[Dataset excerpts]
▽
(** * BrookCalcStandardMMForceFieldKernel

    A shallow embedding of
    [platforms/brook/src/BrookCalcStandardMMForceFieldKernel.cpp]: the
    kernel object of the Brook platform that sets up two delegate objects
    ([BrookBonded], [BrookNonBonded]) and, at every step, launches the
    device kernels that evaluate and gather the forces.

    The host code is sequencing code: what it does is the ordered list of
    calls it makes and the arguments it passes.  The embedding therefore
    runs every method in a small monad that threads the object state and
    records each call as an [Event]. *)

From Stdlib Require Import ZArith String List Bool Lia.
From Stdlib Require Import Floats.SpecFloat.
From Stdlib Require Import DecimalString DecimalPos DecimalZ.
From stdpp Require Import base option list gmap sets strings.

Local Open Scope string_scope.
Local Open Scope list_scope.
Local Open Scope Z_scope.

(** ** Host data *)

(** A C++ [double], as its IEEE-754 specification value. *)
Definition double := spec_float.

(** The literal [0.0]. *)
Definition double_zero : double := S754_zero false.

(** A [FILE*] that is not [NULL] is a handle; [NULL] is [None]. *)
Definition FILE := nat.

(** Identity of an object allocated with [new]. *)
Definition ptr := nat.

(** The platform a kernel was created for.  Only its log is consulted. *)
Record Platform := mkPlatform {
  isBrookPlatform : bool;
  platformLog : option FILE
}.

(** A [float] argument of a kernel launch, as the expression the host
    evaluates for it. *)
Inductive FloatExpr :=
| FLit (text : string)            (* a literal, e.g. 138.935485f *)
| FCastInt (n : Z)                (* (float) n, with n an int *)
| FCastProduct (a b : double).    (* (float) (a*b), with a and b doubles *)

(** The streams a launch can name: the two arguments of [executeForces]
    and the streams owned by the two delegates. *)
Inductive StreamRef :=
| PositionStream
| ForceStream
| NB_ChargeStream
| NB_OuterVdwStream
| NB_InnerSigmaStream
| NB_InnerEpsilonStream
| NB_ExclusionStream
| NB_ForceStreams (i : nat)            (* getForceStreams()[i] *)
| B_ChargeStream
| B_AtomIndicesStream
| B_ParameterStreams (i : nat)         (* getBondedParameterStreams()[i] *)
| B_ForceStreams (i : nat)             (* getBondedForceStreams()[i] *)
| B_InverseStreamMaps (role j : nat).  (* getInverseStreamMapsStreams( role )[j] *)

#[global] Instance StreamRef_eq_dec : EqDecision StreamRef.
Proof. solve_decision. Defined.
(** * The application and OS models of the SDK, embedded and verified

    The development follows three source files of the repository:

    - [application.ts] (the current application model: [getId], [get],
      [create], [isTrackingLatestRelease], [pinToRelease],
      [trackLatestRelease]);
    - [build/models/application.js] (the earlier build of the same model:
      [getId], [get], [create]), in module [Legacy];
    - [build/models/os.js] ([RESINOS_VERSION_REGEX], [normalizeVersion], the
      [postProcess] step of [getOsVersions], [_getMaxSatisfyingVersion] and
      the exported operations around them), in module [Os].

    JavaScript values are kept dynamically typed ([value]); promises are
    computations over a world made of the remote state and the list of
    requests issued so far, so that "no request is issued" is a statement
    about that list. The models are stated over any implementation of
    their collaborators ([deps], [Os.deps]); [Store] and [RefSemver] are
    executable reference implementations, on which the properties that
    speak of what the API answers are proved and the models are run. *)

From Stdlib Require Import String Ascii ZArith List Bool Lia.
From Stdlib Require Import Sorting.Sorted Sorting.Permutation.
From Stdlib Require Import DecimalString.
Import ListNotations.

Local Open Scope string_scope.
Local Open Scope Z_scope.

Set Implicit Arguments.
Set Warnings "-register-all".

(* ===================================================================== *)
(** * Part I. Definitions                                                 *)
(* ===================================================================== *)

(** ** JavaScript values *)

Inductive value : Type :=
| VUndefined
| VNull
| VBool (b : bool)
| VNum (n : Z)
| VStr (s : string)
| VArr (items : list value)
| VObj (fields : list (string * value)).
(** Lowering the fork height stores it. *)
Lemma SetForkHeight_then_read (s : index) (height : Z) :
  Database.closed (db s) = false ->
  0 <= height < 2 ^ 64 ->
  exists s',
    SetForkHeight s height = (s', None) /\ GetForkHeight s' = Ok height.
Proof.
  intros Hopen Hh.
  pose proof (Uint64_PackUInt64 height Hh) as Hpack.
  pose proof (PackUInt64_length height) as Hplen.
  unfold SetForkHeight, Database.PutUInt64, Database.Put. rewrite Hopen.
  eexists. split; [reflexivity|].
  unfold GetForkHeight, Database.GetUInt64, Database.Get.
  revert Hpack Hplen. generalize (Database.PackUInt64 height). generalize GetForkKey.
  intros fk packed Hpack Hplen.
  cbn [db blkHeightsCache Database.closed Database.data].
  rewrite lookup_insert_eq, Hplen. cbn [Nat.eqb LongLen]. rewrite Hpack. reflexivity.
Qed.

(** X13. A live write is answered by the proposer index. When
    [storeHeightEntry] finds a readable fork height it returns [nil]; the
    fork height is then the smaller of the old one and the block's height,
    so it never rises; and [GetBlockIDByHeight] of that height answers the
    block from the proposer's own index (never the inner VM's) once the
    repair is done, and [errIndexIncomplete] before. *)
Theorem storeHeightEntry_then_query
    (inner : Z -> answer) (vm : VM) (height : Z) (blkID : ID) (fh : Z) :
  GetForkHeight (State vm) = Ok fh ->
  0 <= height < 2 ^ 64 ->
  length blkID = IDLen ->
  exists vm',
    storeHeightEntry vm height blkID = (vm', None)
    /\ GetForkHeight (State vm') = Ok (Z.min fh height)
    /\ (GetBlockIDByHeight inner vm' height).1
       = if IsRepaired (hIndexer vm) then Answer blkID else IndexIncomplete.
Proof.
  intros Hfh Hh Hlen.
  pose proof (GetForkHeight_open _ _ Hfh) as Hopen.
  assert (HS : forall lv f v, State (vlogf lv f v) = State v) by reflexivity.
  assert (HW : forall v s, State (with_State v s) = s) by reflexivity.
  assert (HI : forall lv f v, hIndexer (vlogf lv f v) = hIndexer v) by reflexivity.
  assert (HJ : forall v s, jobDone (hIndexer (with_State v s)) = jobDone (hIndexer v))
    by reflexivity.
  assert (Hq : forall v s m,
             jobDone (hIndexer v) = jobDone (hIndexer vm) ->
             State v = s ->
             GetForkHeight s = Ok m -> m <= height ->
             (GetBlockIDAtHeight s height).1 = Ok blkID ->
             (GetBlockIDByHeight inner v height).1
             = if IsRepaired (hIndexer vm) then Answer blkID else IndexIncomplete).
  { intros v s m Hj Hs Hm Hle Hr. unfold GetBlockIDByHeight, IsRepaired.
    rewrite Hj. destruct (jobDone (hIndexer vm)); [|reflexivity].
    cbn [negb]. rewrite Hs, Hm.
    destruct (height <? m) eqn:L; [apply Z.ltb_lt in L; lia|].
    destruct (GetBlockIDAtHeight s height) as [r s3]. cbn [fst] in *.
    rewrite Hr. reflexivity. }
  unfold storeHeightEntry. rewrite Hfh.
  destruct (fh >? height) eqn:G.
  - rewrite Z.gtb_ltb in G. apply Z.ltb_lt in G.
    destruct (SetForkHeight_then_read (State vm) height Hopen Hh) as (s1 & E1 & F1).
    rewrite HS, E1. cbv beta iota zeta. rewrite HW.
    destruct (SetBlockIDAtHeight_then_read s1 height blkID
                (GetForkHeight_open _ _ F1) Hlen) as (s2 & E2 & F2 & R2 & C2).
    rewrite F1 in F2.
    rewrite E2. cbv beta iota zeta. rewrite HS, HW, C2.
    eexists. split; [reflexivity|]. rewrite HS, HW.
    rewrite Z.min_r by lia. split; [exact F2|].
    apply (Hq _ s2 height); auto. lia.
  - rewrite Z.gtb_ltb in G. apply Z.ltb_ge in G.
    destruct (SetBlockIDAtHeight_then_read (State vm) height blkID Hopen Hlen)
      as (s2 & E2 & F2 & R2 & C2).
    rewrite Hfh in F2.
    cbv beta iota zeta. rewrite E2. cbv beta iota zeta. rewrite HS, HW, C2.
    eexists. split; [reflexivity|]. rewrite HS, HW.
    rewrite Z.min_l by lia. split; [exact F2|].
    apply (Hq _ s2 fh); auto.
Qed.

Lemma storeHeightEntry_then_query_witness :
  exists vm',
    storeHeightEntry (vmOver (forkedIndex 9 None) true) 4 (chainID 4) = (vm', None)
    /\ GetForkHeight (State vm') = Ok 4
    /\ (GetBlockIDByHeight (fun _ => IndexIncomplete) vm' 4).1 = Answer (chainID 4).
Proof.
  apply (storeHeightEntry_then_query (fun _ => IndexIncomplete)
           (vmOver (forkedIndex 9 None) true) 4 (chainID 4) 9).
  - reflexivity.
  - lia.
  - reflexivity.
Defined.

(** X14. The platform VM indexes every accepted block at once, repair or
    not: on an open store [updateHeightIndex] returns [nil] and leaves the
    done flag as it was; [GetBlockIDByHeight] of that height then answers
    the block when the repair is done and refuses with
    [errIndexIncomplete] when it is not, the entry being stored all the
    same. On a closed store the update returns the store's error. *)
Theorem platform_update_then_query
    (vm : PlatformVM.VM) (height : Z) (blkID : ID) :
  length blkID = IDLen ->
  (Database.closed (db (PlatformVM.internalState vm)) = false ->
   exists vm',
     PlatformVM.updateHeightIndex vm height blkID = (vm', None)
     /\ PlatformVM.IsHeightIndexComplete vm' = PlatformVM.IsHeightIndexComplete vm
     /\ Database.Get (db (PlatformVM.internalState vm')) (GetEntryKey height) = Ok blkID
     /\ (PlatformVM.GetBlockIDByHeight vm' height).1
        = if PlatformVM.IsHeightIndexComplete vm then Answer blkID else IndexIncomplete)
  /\ (Database.closed (db (PlatformVM.internalState vm)) = true ->
      (PlatformVM.updateHeightIndex vm height blkID).2 = Some ErrClosed).
Proof.
  intros Hlen. split.
  - intros Hopen.
    destruct (SetBlockIDAtHeight_then_read (PlatformVM.internalState vm) height blkID
                Hopen Hlen) as (s2 & E2 & _ & R2 & _).
    unfold PlatformVM.updateHeightIndex. rewrite E2.
    eexists. split; [reflexivity|].
    unfold PlatformVM.GetBlockIDByHeight, PlatformVM.IsHeightIndexComplete, IsRepaired.
    cbn [PlatformVM.HeightIndexer PlatformVM.with_internalState with_indexState jobDone].
    split; [reflexivity|]. split.
    + unfold PlatformVM.internalState.
      cbn [PlatformVM.HeightIndexer PlatformVM.with_internalState with_indexState
           indexState].
      unfold SetBlockIDAtHeight, Database.Put in E2. rewrite Hopen in E2.
      inversion E2; subst s2. unfold Database.Get.
      cbn [db Database.closed Database.data]. rewrite lookup_insert_eq. reflexivity.
    + destruct (jobDone (PlatformVM.HeightIndexer vm)); [|reflexivity].
      cbn [negb]. unfold PlatformVM.internalState.
      cbn [PlatformVM.HeightIndexer PlatformVM.with_internalState with_indexState
           indexState].
      destruct (GetBlockIDAtHeight s2 height) as [r s3]. cbn [fst] in *.
      rewrite R2. reflexivity.
  - intros Hcl. unfold PlatformVM.updateHeightIndex, SetBlockIDAtHeight, Database.Put.
    rewrite Hcl. reflexivity.
Qed.

Lemma platform_update_then_query_witness :
  exists vm',
    PlatformVM.updateHeightIndex
      (PlatformVM.mkVM (indexedIndexer 3) NoLog) 4 (chainID 4) = (vm', None)
    /\ (PlatformVM.GetBlockIDByHeight vm' 4).1 = IndexIncomplete.
Proof.
  destruct (platform_update_then_query (PlatformVM.mkVM (indexedIndexer 3) NoLog)
              4 (chainID 4) eq_refl) as [H _].
  destruct (H eq_refl) as (vm' & U & _ & _ & Q).
  exists vm'. split; [exact U | exact Q].
Defined.

End Queries.

(** ** Order of service of the throttled queue *)

Section ThrottledOrder.
Import PeerQueue.
Context {T : Type} `{OutboundMsgThrottler T}.

(** The reservations granted, in the order granted, are those given back,
    in the order given back, followed by the queue. *)
Lemma in_order_step (q : throttledMessageQueue T) (o : op) :
  acquiredMsgs (calls q) = releasedMsgs (calls q) ++ queue q ->
  (closed q = true -> queue q = []) ->
  acquiredMsgs (calls (step q o)) = releasedMsgs (calls (step q o)) ++ queue (step q o)
  /\ (closed (step q o) = true -> queue (step q o) = []).
Proof.
  intros Hp Hc. destruct o as [msg| | |]; cbn [step].
  - unfold Push.
    destruct (Acquire (outboundMsgThrottler q) msg (id q)) as [ok th].
    destruct ok; cbn [negb closed snd].
    + destruct (closed q) eqn:C; cbn [snd].
      * split; [|intros _; apply Hc; reflexivity].
        rewrite calls_sendFailed, calls_release. cbn [calls queue sendFailed release].
        rewrite !acquiredMsgs_snoc, !releasedMsgs_snoc.
        rewrite !app_nil_r, Hp, (Hc eq_refl), !app_nil_r. reflexivity.
      * split; [|cbn [closed with_queue]; discriminate].
        cbn [calls queue with_queue].
        rewrite acquiredMsgs_snoc, releasedMsgs_snoc.
        rewrite app_nil_r, Hp, app_assoc. reflexivity.
    + split; [|exact Hc].
      rewrite calls_sendFailed. cbn [calls queue sendFailed].
      rewrite !acquiredMsgs_snoc, !releasedMsgs_snoc.
      rewrite !app_nil_r. exact Hp.
  - unfold Pop. destruct (closed q) eqn:C;
      [cbn [snd]; split; [exact Hp | intros _; apply Hc; reflexivity]|].
    destruct (queue q) as [|msg rest] eqn:Q; [cbn [snd]; rewrite Q; split; [exact Hp | auto]|].
    cbn [snd]. split.
    + rewrite calls_release. cbn [queue release with_queue calls].
      rewrite acquiredMsgs_snoc, releasedMsgs_snoc.
      rewrite app_nil_r, Hp, <- app_assoc. reflexivity.
    + cbn [closed queue release with_queue]. intros C'. rewrite C in C'. discriminate.
  - unfold PopWithoutBlocking.
    destruct (queue q) as [|msg rest] eqn:Q; [cbn [snd]; rewrite Q; split; [exact Hp | auto]|].
    cbn [snd]. split.
    + rewrite calls_release. cbn [queue release with_queue calls].
      rewrite acquiredMsgs_snoc, releasedMsgs_snoc.
      rewrite app_nil_r, Hp, <- app_assoc. reflexivity.
    + cbn [closed queue release with_queue]. intros C. specialize (Hc C). discriminate.
  - unfold Close.
    pose proof (Close_fold (queue q)
      (mkThrottled (id q) (outboundMsgThrottler q) true (queue q) (calls q)))
      as (A & R & C).
    cbn [calls queue closed] in *. split.
    + cbn [calls queue with_queue]. rewrite A, R, app_nil_r. exact Hp.
    + reflexivity.
Qed.

Lemma in_order_run (ops : list op) (q : throttledMessageQueue T) :
  acquiredMsgs (calls q) = releasedMsgs (calls q) ++ queue q ->
  (closed q = true -> queue q = []) ->
  acquiredMsgs (calls (run q ops)) = releasedMsgs (calls (run q ops)) ++ queue (run q ops)
  /\ (closed (run q ops) = true -> queue (run q ops) = []).
Proof.
  revert q. induction ops as [|o ops IH]; intros q Hp Hc; simpl.
  - split; assumption.
  - destruct (in_order_step q o Hp Hc) as [Hp' Hc']. apply IH; assumption.
Qed.

End ThrottledOrder.

Section ThrottledService.
Import PeerQueue.
(** On a well-formed network [backward] completes normally: the node list
    becomes [backward_nodes], and then every connection is updated from the
    final node list. *)
Lemma backward_run expectedOutputs ns cs cfg :
  well_formed (mkNet ns cs cfg) ->
  backward expectedOutputs (mkNet ns cs cfg)
  = (Normal tt,
     mkNet (backward_nodes cfg cs expectedOutputs ns)
           (map (connection_update cfg (backward_nodes cfg cs expectedOutputs ns)) cs)
           cfg).
Proof.
  intros Hwf. unfold backward, bind at 1, filter_nodes, gets at 1. cbn [nodes].
  unfold bind at 1. rewrite set_output_errors_run.
  unfold bind at 1, gets at 1. cbn [nodes].
  unfold bind at 1, forEach at 1. rewrite backward_layers_run.
  - unfold bind at 1, gets at 1. cbn [connections].
    apply backward_connections_run.
    eapply well_formed_backward_frame; [|done]. by apply backward_nodes_frame.
  - eapply well_formed_backward_frame; [apply set_output_errors_frame|done].
Qed.

(** ** What the backward pass computes *)

Lemma error_sum_static ns cs a a' :
  node_id a' = node_id a -> error_sum ns cs a' = error_sum ns cs a.
Proof. intros Hid. unfold error_sum, outgoing. by rewrite Hid. Qed.

Lemma backward_layer_nodes_map cfg cs ns l :
  backward_layer_nodes cfg cs ns l
  = map (fun a => if in_layer l a then backward_update cfg ns cs a else a) ns.
Proof. apply map_matching_map. Qed.
(** * issue-board-creator: the epic/story creation pipeline of [src/index.ts]

    A shallow embedding of [createIssues] and the properties of its
    hierarchy resolution, label deduplication, priority ordering and the
    order of the calls it makes on the GitHub client.

    Conventions of the embedding.
    - A JavaScript string is a [string]; the functions used here ([split]
      on ["-"], the test [\d], [endsWith]) only look at ASCII characters, so
      they act on the UTF-8 bytes as they act on UTF-16 code units.
    - A value of type [string | undefined] is an [option string]; [None]
      is [undefined].
    - The calls on the client are recorded, in order, in a [history];
      the client, the markdown parser and the file system are parameters
      (record [Env]): the client answers as a function of the calls made
      before, so that nothing is assumed about the ids it hands out. *)

From Stdlib Require Import ZArith Ascii String List Permutation Sorted Lia.
From stdpp Require Import base option list strings gmap pretty.

Open Scope string_scope.
Open Scope Z_scope.
Open Scope list_scope.

(* ================================================================== *)
(** ** JavaScript values and strings *)

Module JS.

(** Truthiness of a [string | undefined]: [undefined] and [""] are falsy. *)
Definition truthy (v : option string) : bool :=
  match v with
  | Some (String _ _) => true
  | _ => false
  end.

(** A template literal's [${v}]: [undefined] prints as "undefined". *)
Definition show (v : option string) : string :=
  match v with
  | Some s => s
  | None => "undefined"
  end.

Definition newline : string := String (ascii_of_nat 10) "".

(** [s.endsWith(suffix)] *)
Definition endsWith (s suffix : string) : bool :=
  let n := String.length s in
  let k := String.length suffix in
  (k <=? n)%nat && String.eqb (substring (n - k) k s) suffix.

(** [s.split(sep)] for a one-character separator: never empty. *)
Fixpoint split (sep : ascii) (s : string) : list string :=
  match s with
  | EmptyString => [""]
  | String c s' =>
      if Ascii.eqb c sep then "" :: split sep s'
      else match split sep s' with
           | x :: xs => String c x :: xs
           | [] => [String c ""]
           end
  end.

(** [\d] *)
Definition is_digit (c : ascii) : bool :=
  let n := nat_of_ascii c in (48 <=? n)%nat && (n <=? 57)%nat.

(** The longest prefix of digits, and what follows it. *)
Fixpoint digit_run (s : string) : string * string :=
  match s with
  | EmptyString => ("", "")
  | String c s' =>
      if is_digit c
      then let (d, r) := digit_run s' in (String c d, r)
      else ("", s)
  end.

(** [file.match(/^(\d+)-/)?.[1]]: the regular expression is anchored and
    [\d+] is greedy, and no shorter run can be followed by ["-"], so the
    capture is the whole leading digit run, when it is not empty and a
    ["-"] follows it. *)
Definition match_digits_dash (file : string) : option string :=
  match digit_run file with
  | (String c d, String "-" _) => Some (String c d)
  | _ => None
  end.

(** [arr.indexOf(x)], -1 when absent. *)
Fixpoint indexOf (l : list string) (x : string) : Z :=
  match l with
  | [] => -1
  | y :: l' =>
      if String.eqb y x then 0
      else let i := indexOf l' x in if i =? -1 then -1 else i + 1
  end.

(** [[...new Set(l)]]: the distinct values, in order of first occurrence. *)
Fixpoint Set_values {A} `{EqDecision A} (seen l : list A) : list A :=
  match l with
  | [] => []
  | x :: l' =>
      if decide (x ∈ seen) then Set_values seen l'
      else x :: Set_values (x :: seen) l'
  end.

(** [arr.sort((a, b) => key(a) - key(b))]: the sort of an array is
    stable, so its result is the one of a stable insertion. *)
Fixpoint insert_by {A} (key : A -> Z) (x : A) (l : list A) : list A :=
  match l with
  | [] => [x]
  | y :: l' => if key y <=? key x then y :: insert_by key x l' else x :: l
  end.

Definition sort_by {A} (key : A -> Z) (l : list A) : list A :=
  fold_left (fun acc x => insert_by key x acc) l [].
△
• _Exercise prompt_
Please give an exact copy of the entries above, from the line with "(record [Env]): the" down to the line with "capture is the", inclusive, and nothing else.

• _Solved problem_
      (record [Env]): the client answers as a function of the calls made
      before, so that nothing is assumed about the ids it hands out. *)

From Stdlib Require Import ZArith Ascii String List Permutation Sorted Lia.
From stdpp Require Import base option list strings gmap pretty.

Open Scope string_scope.
Open Scope Z_scope.
Open Scope list_scope.

(* ================================================================== *)
(** ** JavaScript values and strings *)

Module JS.

(** Truthiness of a [string | undefined]: [undefined] and [""] are falsy. *)
Definition truthy (v : option string) : bool :=
  match v with
  | Some (String _ _) => true
  | _ => false
  end.

(** A template literal's [${v}]: [undefined] prints as "undefined". *)
Definition show (v : option string) : string :=
  match v with
  | Some s => s
  | None => "undefined"
  end.

Definition newline : string := String (ascii_of_nat 10) "".

(** [s.endsWith(suffix)] *)
Definition endsWith (s suffix : string) : bool :=
  let n := String.length s in
  let k := String.length suffix in
  (k <=? n)%nat && String.eqb (substring (n - k) k s) suffix.

(** [s.split(sep)] for a one-character separator: never empty. *)
Fixpoint split (sep : ascii) (s : string) : list string :=
  match s with
  | EmptyString => [""]
  | String c s' =>
      if Ascii.eqb c sep then "" :: split sep s'
      else match split sep s' with
           | x :: xs => String c x :: xs
           | [] => [String c ""]
           end
  end.

(** [\d] *)
Definition is_digit (c : ascii) : bool :=
  let n := nat_of_ascii c in (48 <=? n)%nat && (n <=? 57)%nat.

(** The longest prefix of digits, and what follows it. *)
Fixpoint digit_run (s : string) : string * string :=
  match s with
  | EmptyString => ("", "")
  | String c s' =>
      if is_digit c
      then let (d, r) := digit_run s' in (String c d, r)
      else ("", s)
  end.

(** [file.match(/^(\d+)-/)?.[1]]: the regular expression is anchored and
    [\d+] is greedy, and no shorter run can be followed by ["-"], so the
    capture is the whole leading digit run, when it is not empty and a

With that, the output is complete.